(* ===== verification/BitsSpec.v ===== *)
(** What a bit string in memory is, and the bit copy of [Bits.v]: [erts_copy_bits] moves exactly the bits asked for, for every
    alignment and direction. *)

From Stdlib Require Import ZArith ZifyBool.
From stdpp Require Import base list numbers option gmap.
From S2P Require Import Prelude Big BigSpec BigBitsSpec BigTerm AllocMem Bits.
Local Open Scope Z_scope.
Ltac Zify.zify_post_hook ::= Z.to_euclidean_division_equations.

(** Bit [k] of the buffer at [p]. *)
Definition bit (m : memory) (p dir k : Z) : bool :=
  match m !! (p + dir * (k / 8)) with Some b => Z.testbit b (7 - k mod 8) | None => false end.

(** The [n] bits from bit [off] on. *)
Definition field (m : memory) (p dir off n : Z) : list bool := (λ k, bit m p dir (off + k)) <$> seqZ 0 n.

(** Memory holds bytes. *)
Definition bytes_mem (m : memory) : Prop := ∀ a b, m !! a = Some b → is_byte b.

(** The bytes of the bits from [off] to [off + n] are mapped. *)
Definition bits_mapped (m : memory) (p dir off n : Z) : Prop := ∀ k, off ≤ k < off + n → is_Some (m !! (p + dir * (k / 8))).

(** No byte has bits of both fields. *)
Definition bits_apart (p dir off n p' dir' off' n' : Z) : Prop :=
  ∀ j k, off ≤ j < off + n → off' ≤ k < off' + n' → p + dir * (j / 8) ≠ p' + dir' * (k / 8).

(** The same addresses are mapped, and bytes are only different in the field. *)
Definition same_but (m m' : memory) (p dir off n : Z) : Prop :=
  (∀ a, is_Some (m' !! a) ↔ is_Some (m !! a)) ∧
  (∀ a, (∀ k, off ≤ k < off + n → a ≠ p + dir * (k / 8)) → m' !! a = m !! a).

Ltac dm8 k := pose proof (Z.div_mod k 8 ltac:(lia)); pose proof (Z.mod_pos_bound k 8 ltac:(lia)).

(** Cases on a test in the goal, which leaves the hypotheses as they are. *)
Ltac eqb_cases x y H :=
  destruct (decide (x = y)) as [H|H]; [rewrite (proj2 (Z.eqb_eq x y) H)|rewrite (proj2 (Z.eqb_neq x y) H)].

Section BitLemmas.
Context {dw : DigitWidth}.

Lemma BYTE_OFFSET_eq k : BYTE_OFFSET k = k / 8.
Proof. unfold BYTE_OFFSET. by rewrite Z.shiftr_div_pow2 by lia. Qed.
Lemma BIT_OFFSET_eq k : BIT_OFFSET k = k mod 8.
Proof. exact (Z.land_ones k 3 ltac:(lia)). Qed.

Lemma NBYTES_eq n : 0 ≤ n → n + 7 < D_BASE → NBYTES n = (n + 7) / 8.
Proof. intros. unfold NBYTES. rewrite dig_small, Z.shiftr_div_pow2 by (unfold is_digit; lia). done. Qed.

Lemma byte_bit X i b : 0 ≤ i → 0 ≤ b < 8 → Z.testbit ((X / 256 ^ i) mod 256) b = Z.testbit X (8 * i + b).
Proof.
  intros Hi Hb. change 256 with (2 ^ 8) at 2. rewrite Z.mod_pow2_bits_low by lia. change 256 with (2 ^ 8). rewrite <- Z.pow_mul_r by lia.
  rewrite <- Z.shiftr_div_pow2, Z.shiftr_spec by lia. f_equal. lia.
Qed.
Lemma mul_pow2_bits X s j : 0 ≤ s → Z.testbit (X * 2 ^ s) j = Z.testbit X (j - s).
Proof. intros. by rewrite Z.mul_pow2_bits by lia. Qed.

Lemma testbit_dig z i : 0 ≤ i < D_EXP → Z.testbit (dig z) i = Z.testbit z i.
Proof. intros H. unfold dig, D_BASE. by rewrite Z.mod_pow2_bits_low by lia. Qed.
Lemma testbit_byte_high b i : is_byte b → 8 ≤ i → Z.testbit b i = false.
Proof. intros H Hi. rewrite <- (Z.mod_small b (2 ^ 8)) by exact H. by rewrite Z.mod_pow2_bits_high by lia. Qed.

Lemma MAKE_MASK_bits n i : 0 ≤ n < D_EXP → 0 ≤ i < D_EXP → Z.testbit (MAKE_MASK n) i = (i <? n).
Proof.
  intros Hn Hi. unfold MAKE_MASK. rewrite testbit_dig by lia.
  assert (dig (Z.shiftl 1 n) = 2 ^ n) as ->.
  { rewrite Z.shiftl_1_l. apply dig_small. split; [|apply Z.pow_lt_mono_r]; lia. }
  rewrite Z.sub_1_r, <- Z.ones_equiv, Z.testbit_ones_nonneg by lia. done.
Qed.

Lemma wrap_u8_byte v : is_byte (wrap_u 8 v).
Proof. unfold wrap_u, is_byte. apply Z.mod_pos_bound. done. Qed.
Lemma wrap_u8_bits v i : 0 ≤ i < 8 → Z.testbit (wrap_u 8 v) i = Z.testbit v i.
Proof. intros. unfold wrap_u. by rewrite Z.mod_pow2_bits_low by lia. Qed.
Lemma wrap_u8_id v : is_byte v → wrap_u 8 v = v.
Proof. intros. apply wrap_u_small. done. Qed.

Lemma wr_ok m p v : is_Some (m !! p) → wr m p v = Some (<[p := wrap_u 8 v]> m).
Proof. unfold wr. by intros [? ->]. Qed.

Lemma MASK_BITS_bits s d mask i : 0 ≤ i < D_EXP →
  Z.testbit (MASK_BITS s d mask) i = if Z.testbit mask i then Z.testbit s i else Z.testbit d i.
Proof.
  intros H. unfold MASK_BITS. rewrite Z.lor_spec, !Z.land_spec, testbit_dig, Z.lnot_spec by lia.
  destruct (Z.testbit mask i), (Z.testbit s i), (Z.testbit d i); done.
Qed.

Lemma bytes_mem_insert m p v : bytes_mem m → bytes_mem (<[p := wrap_u 8 v]> m).
Proof.
  intros B a b. destruct (decide (a = p)) as [->|N]; [rewrite lookup_insert_eq|rewrite lookup_insert_ne by done; apply B].
  intros [= <-]. apply wrap_u8_byte.
Qed.

(** Bytes with the same bits are the same. *)
Lemma byte_eq a b : is_byte a → is_byte b → (∀ i, 0 ≤ i < 8 → Z.testbit a i = Z.testbit b i) → a = b.
Proof.
  intros Ha Hb H. apply Z.bits_inj'. intros i Hi. destruct (Z.lt_ge_cases i 8); [by apply H; lia|].
  by rewrite !testbit_byte_high by (done || lia).
Qed.

(** ** Fields *)
Lemma length_field m p dir off n : length (field m p dir off n) = Z.to_nat n.
Proof. unfold field. by rewrite length_fmap, length_seqZ. Qed.

Lemma field_lookup m p dir off n k : 0 ≤ k < n → field m p dir off n !! Z.to_nat k = Some (bit m p dir (off + k)).
Proof.
  intros H. unfold field. rewrite list_lookup_fmap, (proj2 (lookup_seqZ 0 n (Z.to_nat k) k)) by lia. done.
Qed.

Lemma field_ext m p dir off m' p' dir' off' n :
  (∀ k, 0 ≤ k < n → bit m p dir (off + k) = bit m' p' dir' (off' + k)) → field m p dir off n = field m' p' dir' off' n.
Proof. intros H. unfold field. apply list_fmap_ext. intros i k [-> Hi]%lookup_seqZ. apply H. lia. Qed.

Lemma field_ext_inv m p dir off m' p' dir' off' n k :
  field m p dir off n = field m' p' dir' off' n → 0 ≤ k < n → bit m p dir (off + k) = bit m' p' dir' (off' + k).
Proof. intros E Hk. apply (f_equal (λ l, l !! Z.to_nat k)) in E. rewrite !field_lookup in E by done. by injection E. Qed.

Lemma field_app m p dir off n1 n2 : 0 ≤ n1 → 0 ≤ n2 → field m p dir off (n1 + n2) = field m p dir off n1 ++ field m p dir (off + n1) n2.
Proof.
  intros H1 H2. unfold field. rewrite seqZ_app by lia. rewrite fmap_app. f_equal.
  rewrite <- (Z.add_0_r (0 + n1)), <- fmap_add_seqZ, <- list_fmap_compose. apply list_fmap_ext. intros i x _. cbn. f_equal. lia.
Qed.

Lemma same_but_refl m p dir off n : same_but m m p dir off n.
Proof. split; done. Qed.
Lemma same_but_trans m1 m2 m3 p dir off n : same_but m1 m2 p dir off n → same_but m2 m3 p dir off n → same_but m1 m3 p dir off n.
Proof. intros [D1 H1] [D2 H2]. split; [intros a; by rewrite D2|]. intros a Ha. by rewrite H2, H1. Qed.
Lemma same_but_wr m p dir off n k v : off ≤ k < off + n → is_Some (m !! (p + dir * (k / 8))) →
  same_but m (<[p + dir * (k / 8) := v]> m) p dir off n.
Proof.
  intros Hk HS. split; intros a.
  - destruct (decide (a = p + dir * (k / 8))) as [->|N]; [rewrite lookup_insert_eq|by rewrite lookup_insert_ne]. split; done.
  - intros Ha. apply lookup_insert_ne. intros E. by apply (Ha k).
Qed.
Lemma same_but_mapped m m' p dir off n q d o l : same_but m m' p dir off n → bits_mapped m q d o l → bits_mapped m' q d o l.
Proof. intros [D _] H k Hk. apply D, H, Hk. Qed.

(** Fields in other bytes are kept. *)
Lemma same_but_bit m m' p dir off n q d k : same_but m m' p dir off n →
  (∀ j, off ≤ j < off + n → q + d * (k / 8) ≠ p + dir * (j / 8)) → bit m' q d k = bit m q d k.
Proof. intros [_ H] A. unfold bit. by rewrite H. Qed.

(** In one buffer the byte is the index of the bit divided by 8. *)
Lemma same_byte (p dir j k : Z) : dir ≠ 0 → p + dir * (j / 8) = p + dir * (k / 8) → j / 8 = k / 8.
Proof. nia. Qed.

(** ** Copying *)

(** The state of a copy that has stored the destination bits below [P]. *)
Section Copying.
Variables (m0 : memory) (src soffs sdir dst doffs ddir n : Z).
Hypothesis (B0 : bytes_mem m0) (Hdir : ddir ≠ 0).
Hypothesis (Hs : 0 ≤ soffs < 8) (Hd : 0 ≤ doffs < 8) (Hn : 0 < n) (Hfit : doffs + n < D_BASE).
Hypothesis (HS : bits_mapped m0 src sdir soffs n) (HD : bits_mapped m0 dst ddir doffs n).
Hypothesis (HA : bits_apart src sdir soffs n dst ddir doffs n).

Definition copied (m : memory) (P : Z) : Prop :=
  bytes_mem m ∧ same_but m0 m dst ddir doffs n ∧
  ∀ k, bit m dst ddir k = if bool_decide (doffs ≤ k < P) then bit m0 src sdir (soffs + (k - doffs)) else bit m0 dst ddir k.

Lemma copied_start : copied m0 doffs.
Proof. split; [done|]. split; [apply same_but_refl|]. intros k. by rewrite bool_decide_eq_false_2 by lia. Qed.

(** The byte with source bit [j] while the copy goes on. *)
Lemma copied_src m P j : copied m P → soffs ≤ j < soffs + n →
  ∃ b, m !! (src + sdir * (j / 8)) = Some b ∧ m0 !! (src + sdir * (j / 8)) = Some b ∧ is_byte b.
Proof.
  intros (_ & [_ H] & _) Hj. destruct (HS j Hj) as [b Hb]. exists b. split; [|by split; [|apply (B0 _ _ Hb)]].
  rewrite H; [done|]. intros k Hk. by apply HA.
Qed.
Lemma copied_dst m P k : copied m P → doffs ≤ k < doffs + n → ∃ d, m !! (dst + ddir * (k / 8)) = Some d ∧ is_byte d.
Proof. intros (B & [D _] & _) Hk. destruct (proj2 (D _) (HD k Hk)) as [d E]. eauto. Qed.

Lemma src_bit j b : m0 !! (src + sdir * (j / 8)) = Some b → bit m0 src sdir j = Z.testbit b (7 - j mod 8).
Proof. intros E. unfold bit. by rewrite E. Qed.

(** Storing the byte with the destination bits from [P] to [P']. *)
Lemma copied_step m P P' v : copied m P → doffs ≤ P < P' → P' ≤ doffs + n → (P' - 1) / 8 = P / 8 →
  (∀ k, k / 8 = P / 8 → Z.testbit v (7 - k mod 8) =
     if bool_decide (P ≤ k < P') then bit m0 src sdir (soffs + (k - doffs)) else bit m dst ddir k) →
  ∃ m', wr m (dst + ddir * (P / 8)) v = Some m' ∧ copied m' P'.
Proof.
  intros C HP HP' HB HV. destruct (copied_dst m P P C) as (d & Ed & _); [lia|]. rewrite wr_ok by eauto. eexists. split; [reflexivity|].
  destruct C as (B & S & K). split; [by apply bytes_mem_insert|]. split.
  { eapply same_but_trans; [done|]. apply same_but_wr; [lia|eauto]. }
  intros k. unfold bit at 1. destruct (decide (k / 8 = P / 8)) as [E|E].
  - dm8 k. rewrite E, lookup_insert_eq, wrap_u8_bits, HV by (done || lia). dm8 P. dm8 (P' - 1).
    rewrite K. repeat case_bool_decide; (done || lia).
  - rewrite lookup_insert_ne by (intros ?%same_byte; [congruence|done]). fold (bit m dst ddir k). rewrite K.
    dm8 k. dm8 P. dm8 (P' - 1). case_bool_decide as C1; case_bool_decide as C2; (done || lia).
Qed.

(** The masks select the bits of the first and of the last byte. *)
Lemma lmask_bits b : 0 ≤ b < 8 → 0 < doffs → Z.testbit (MAKE_MASK (8 - doffs)) (7 - b) = bool_decide (doffs ≤ b).
Proof. intros. pose proof D_EXP_ge. rewrite MAKE_MASK_bits by lia. case_bool_decide; lia. Qed.
Lemma rmask_bits deoffs b : 0 ≤ b < 8 → 0 < deoffs < 8 →
  Z.testbit (dig (Z.shiftl (MAKE_MASK deoffs) (8 - deoffs))) (7 - b) = bool_decide (b < deoffs).
Proof.
  intros. pose proof D_EXP_ge. rewrite testbit_dig, Z.shiftl_spec by lia. case_bool_decide.
  - rewrite MAKE_MASK_bits by lia. lia.
  - apply Z.testbit_neg_r. lia.
Qed.
Lemma lmask_zero : 0 < doffs → (MAKE_MASK (8 - doffs) =? 0) = false.
Proof.
  intros H. apply Z.eqb_neq. intros E. pose proof (lmask_bits 7 ltac:(lia) H) as T. rewrite E, Z.testbit_0_l in T.
  rewrite bool_decide_eq_true_2 in T by lia. done.
Qed.
Lemma rmask_zero deoffs : 0 < deoffs < 8 → (dig (Z.shiftl (MAKE_MASK deoffs) (8 - deoffs)) =? 0) = false.
Proof.
  intros H. apply Z.eqb_neq. intros E. pose proof (rmask_bits deoffs 0 ltac:(lia) H) as T. rewrite E, Z.testbit_0_l in T.
  rewrite bool_decide_eq_true_2 in T by lia. done.
Qed.

(** A masked store of the bits from [P] to [P']. *)
Lemma copied_mask m P P' v mask : copied m P → doffs ≤ P < P' → P' ≤ doffs + n → (P' - 1) / 8 = P / 8 →
  (∀ k, k / 8 = P / 8 → Z.testbit mask (7 - k mod 8) = bool_decide (P ≤ k < P')) →
  (∀ k, k / 8 = P / 8 → P ≤ k < P' → Z.testbit v (7 - k mod 8) = bit m0 src sdir (soffs + (k - doffs))) →
  ∃ d m', rd m (dst + ddir * (P / 8)) = Some d ∧ wr m (dst + ddir * (P / 8)) (MASK_BITS v d mask) = Some m' ∧ copied m' P'.
Proof.
  intros C HP HP' HB HM HV. destruct (copied_dst m P P C) as (d & Ed & _); [lia|]. exists d.
  destruct (copied_step m P P' (MASK_BITS v d mask) C HP HP' HB) as (m' & E & C'); [|by exists m'].
  intros k Hk. dm8 k. pose proof D_EXP_ge. rewrite MASK_BITS_bits, HM by lia. case_bool_decide as Hin; [by apply HV|].
  unfold bit. by rewrite Hk, Ed.
Qed.

(** A source byte shifted into position: destination bit [k] is the bit [k mod 8 + L] of the bytes [b1], [b2]. *)
Lemma shifted_bit b1 b2 L b : is_byte b1 → is_byte b2 → 0 < L < 8 → 0 ≤ b < 8 →
  Z.testbit (Z.lor (dig (Z.shiftl b1 L)) (Z.shiftr b2 (8 - L))) (7 - b) =
  if b + L <? 8 then Z.testbit b1 (7 - (b + L)) else Z.testbit b2 (7 - (b + L - 8)).
Proof.
  intros H1 H2 HL Hb. pose proof D_EXP_ge. rewrite Z.lor_spec, testbit_dig, Z.shiftl_spec, Z.shiftr_spec by lia.
  destruct (Z.ltb_spec (b + L) 8).
  - rewrite (testbit_byte_high b2) by (done || lia). rewrite orb_false_r. f_equal. lia.
  - rewrite (Z.testbit_neg_r b1) by lia. cbn. f_equal. lia.
Qed.

(** The variables of the code: the end, the bits in the last byte, the masks, the first whole byte and the number of whole bytes. *)
Variables (E deoffs lmask rmask q0 count : Z).
Hypothesis (E_eq : E = doffs + n) (deoffs_eq : deoffs = E mod 8).
Hypothesis (lmask_eq : lmask = if doffs =? 0 then 0 else MAKE_MASK (8 - doffs)).
Hypothesis (rmask_eq : rmask = if deoffs =? 0 then 0 else dig (Z.shiftl (MAKE_MASK deoffs) (8 - deoffs))).
Hypothesis (q0_eq : q0 = if doffs =? 0 then 0 else 1) (count_eq : count = (E - 8 * q0) / 8).

(** *** The same alignment *)
Lemma src_bit_aligned k b : soffs = doffs → m0 !! (src + sdir * (k / 8)) = Some b →
  Z.testbit b (7 - k mod 8) = bit m0 src sdir (soffs + (k - doffs)).
Proof. intros HE Eb. replace (soffs + (k - doffs)) with k by lia. symmetry. by apply src_bit. Qed.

=== TASK DESCRIPTION ===
For the records above, count the lines that contain the word "Hypothesis" and give only that number.

=== YOUR SOLUTION ===
8